§ TASK OBJECTIVE:
Whenever a line of the records below contains the word "script", copy that line.

[Start of Attachment]

(** The callbacks up to the end of the stream: the loop only pumps when the
    stream has neither ended nor failed at once. *)
Definition pumped (g : Z) (sc : script) : list callback :=
  s_starting sc ++ if refused_stream sc || existsb (ends g) (s_starting sc) then [] else s_pumping sc.

(** The stream came to its end. *)
Definition completed (g : Z) (sc : script) : bool :=
  negb (refused_stream sc) && existsb (ends g) (pumped g sc) && negb (existsb (breaks g) (pumped g sc)).

Lemma breaks_ends g cs : existsb (breaks g) cs = true → existsb (ends g) cs = true.
Proof.
  rewrite !existsb_exists. intros (c & Hc & Hb). exists c. split; [done|]. by destruct c.
Qed.

(** The calls on the writer before any body. *)
Definition headed (m : responseMeta) : list act :=
  map (λ kv : bytes * bytes, Add kv.1 kv.2) (m_headers m) ++ [WriteHeader (clamp (m_status m))].

(** waitUntil work is pending. *)
Definition pending_work (sc : script) : bool := match s_waiting sc with Val n => 0 <? n | _ => false end.

Section Delivers.
Context (flusher : bool) (sc : script) (m : responseMeta).
Context (Hrep : replied sc m) (Hlate : ¬ late sc).

Lemma not_late : (∃ u, s_pump sc = Val u) ∨ s_pump sc = Fails.
Proof. destruct (s_pump sc) eqn:H; eauto. destruct Hlate. right. by left. Qed.

Lemma drain_runs w :
  (drainWaitUntil flusher sc w).1 = Next tt ∧ (drainWaitUntil flusher sc w).2 = hosts flusher (s_draining sc) w.
Proof.
  unfold drainWaitUntil, does, mbind, M_bind. simpl.
  destruct (s_drain sc) as [[]| |] eqn:H; [done|done|]. destruct Hlate. right. by right.
Qed.

(** The way to the response. *)
Lemma run_replied w :
  sink w = None →
  ∃ w1, run_handler flusher sc w = (if wants_stream sc then serveStreamingBody flusher sc m w1 else
                                    match s_needsStream sc with Panics => (Panic false, w1) | _ => serveBuffered flusher sc m w1 end) ∧
    sink w1 = None ∧ streamGen w1 = streamGen w ∧ acts w1 = acts w.
Proof.
  intros Hs. destruct Hrep as [_ [h Hreq] [[] Hrun] [[] Hset] [Hst Hst'] Hm].
  set (w0 := note [Freed h] (note [Got h] w)).
  exists (hosts flusher (s_settling sc) w0). rewrite (hosts_idle flusher _ w0) by done. split; [|done].
  unfold run_handler, respond, does. rewrite Hreq, Hrun, Hset, Hst, Hst', Hm. unfold mbind, M_bind, call, call_or, mret, M_ret. simpl.
  fold w0. rewrite (hosts_idle flusher _ w0) by done. unfold wants_stream. by destruct (s_needsStream sc) as [[]| |].
Qed.

(** The stream before its end is looked at. *)
Lemma stream_pumps g as_ hs rs :
  ∃ hs', (start_stream flusher sc ≫= λ _, pump flusher sc) (MkWorld (Some (MkSink false false)) g as_ hs rs) =
    (Next tt, MkWorld (Some (MkSink (existsb (ends g) (pumped g sc)) (refused_stream sc || existsb (breaks g) (pumped g sc))))
       g (as_ ++ flat_map (render flusher g) (pumped g sc)) hs' rs).
Proof.
  unfold start_stream, pumped, refused_stream, does, mbind, M_bind. simpl.
  rewrite (hosts_streaming flusher _ _ (MkSink false false)) by done. simpl.
  assert (existsb (breaks g) (s_starting sc) = true → existsb (ends g) (s_starting sc) = true) as Hbe by apply breaks_ends.
  destruct (s_streamBody sc) as [u| |] eqn:Hb; [| |by destruct Hlate; left]; unfold pump, mark_failed, sink_is; simpl.
  - destruct (existsb (ends g) (s_starting sc)) eqn:He; simpl.
    + rewrite andb_false_r, app_nil_r, He. eexists. done.
    + destruct (existsb (breaks g) (s_starting sc)) eqn:Hf; [by specialize (Hbe eq_refl)|]. simpl.
      unfold does, mbind, M_bind. simpl. rewrite (hosts_streaming flusher _ _ (MkSink false false)) by done. simpl.
      rewrite !existsb_app, He, Hf, flat_map_app, app_assoc. simpl. eexists.
      by destruct not_late as [[[] ->] | ->].
  - rewrite app_nil_r. eexists. done.
Qed.

Lemma stream_delivers w :
  sink w = None → acts w = [] →
  let g := streamGen w + 1 in
  let r := serveStreamingBody flusher sc m w in
  let cs := pumped g sc ++ if completed g sc then s_draining sc else [] in
  r.1 = (if completed g sc then Next tt else Panic true) ∧
  acts r.2 = headed m ++ flat_map (render flusher g) cs.
Proof.
  intros Hs Ha g r cs.
  set (pre := headed m).
  destruct (stream_pumps g pre (handles w) (resets w)) as [hs' Hp].
  assert (r = defer (set_sink None) (finish_stream flusher sc)
    (MkWorld (Some (MkSink (existsb (ends g) (pumped g sc)) (refused_stream sc || existsb (breaks g) (pumped g sc))))
       g (pre ++ flat_map (render flusher g) (pumped g sc)) hs' (resets w))) as ->.
  { unfold r, serveStreamingBody, does, defer, mbind, M_bind in *. simpl in *.
    unfold set_sink, next_gen, emit, add_headers, emit. simpl. rewrite !Ha. simpl. fold g. fold (headed m). fold pre.
    clear r. destruct (start_stream flusher sc _) as [o x]. destruct o as [[]| |]; [|discriminate Hp..]. by rewrite Hp. }
  unfold defer, finish_stream, sink_is, cs, completed. simpl. rewrite flat_map_app.
  destruct (refused_stream sc), (existsb (ends g) (pumped g sc)) eqn:He, (existsb (breaks g) (pumped g sc)) eqn:Hbr; simpl;
    rewrite ?app_nil_r; try done.
  destruct (drain_runs (MkWorld (Some (MkSink true false)) g (pre ++ flat_map (render flusher g) (pumped g sc)) hs' (resets w))) as [D1 D2].
  destruct (drainWaitUntil flusher sc _) as [o x]. simpl in *. subst o x.
  rewrite (hosts_streaming flusher _ _ (MkSink true false)) by done. simpl. by rewrite <-app_assoc.
Qed.

(** The calls on the writer for a buffered body [b]. *)
Definition buffered_acts (b : bytes) : list act :=
  let p := pending_work sc in
  map (λ kv : bytes * bytes, Add kv.1 kv.2) (m_headers m) ++
  (if p && negb (has_header (lit "Content-Length") m) && negb (has_header (lit "Transfer-Encoding") m) then [SetLength (zlen b)] else []) ++
  WriteHeader (clamp (m_status m)) :: (if bool_decide (b ≠ []) then [Write b] else []) ++ (if p && flusher then [Flush] else []).

Lemma buffered_delivers w bv b :
  sink w = None → acts w = [] → s_respBody sc = Val bv → match bv with Some (_, d) => d = Some b | None => b = [] end →
  s_waiting sc ≠ Panics →
  let r := serveBuffered flusher sc m w in
  r.1 = Next tt ∧ acts r.2 = buffered_acts b.
Proof.
  intros Hs Ha Hbv Hb Hw r.
  assert (∃ w1, sink w1 = None ∧ acts w1 = buffered_acts b ∧ r = drainWaitUntil flusher sc w1) as (w1 & Hs1 & Ha1 & ->).
  { unfold r, serveBuffered, does, mbind, M_bind, call, call_or, mret, M_ret. rewrite Hbv. unfold buffered_acts, pending_work.
    destruct bv as [[h d]|]; simpl; subst; simpl; destruct (s_waiting sc) as [n| |]; try done;
      (eexists; split; [|split; [|reflexivity]]; [done|]); simpl; rewrite Ha; simpl; by rewrite <- ?app_assoc. }
  destruct (drain_runs w1) as [-> ->]. split; [done|]. by rewrite hosts_idle.
Qed.

End Delivers.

[End of Attachment]

§ RESPONSE TO THIS TASK:
Definition pumped (g : Z) (sc : script) : list callback :=
Definition completed (g : Z) (sc : script) : bool :=
Definition pending_work (sc : script) : bool := match s_waiting sc with Val n => 0 <? n | _ => false end.
Context (flusher : bool) (sc : script) (m : responseMeta).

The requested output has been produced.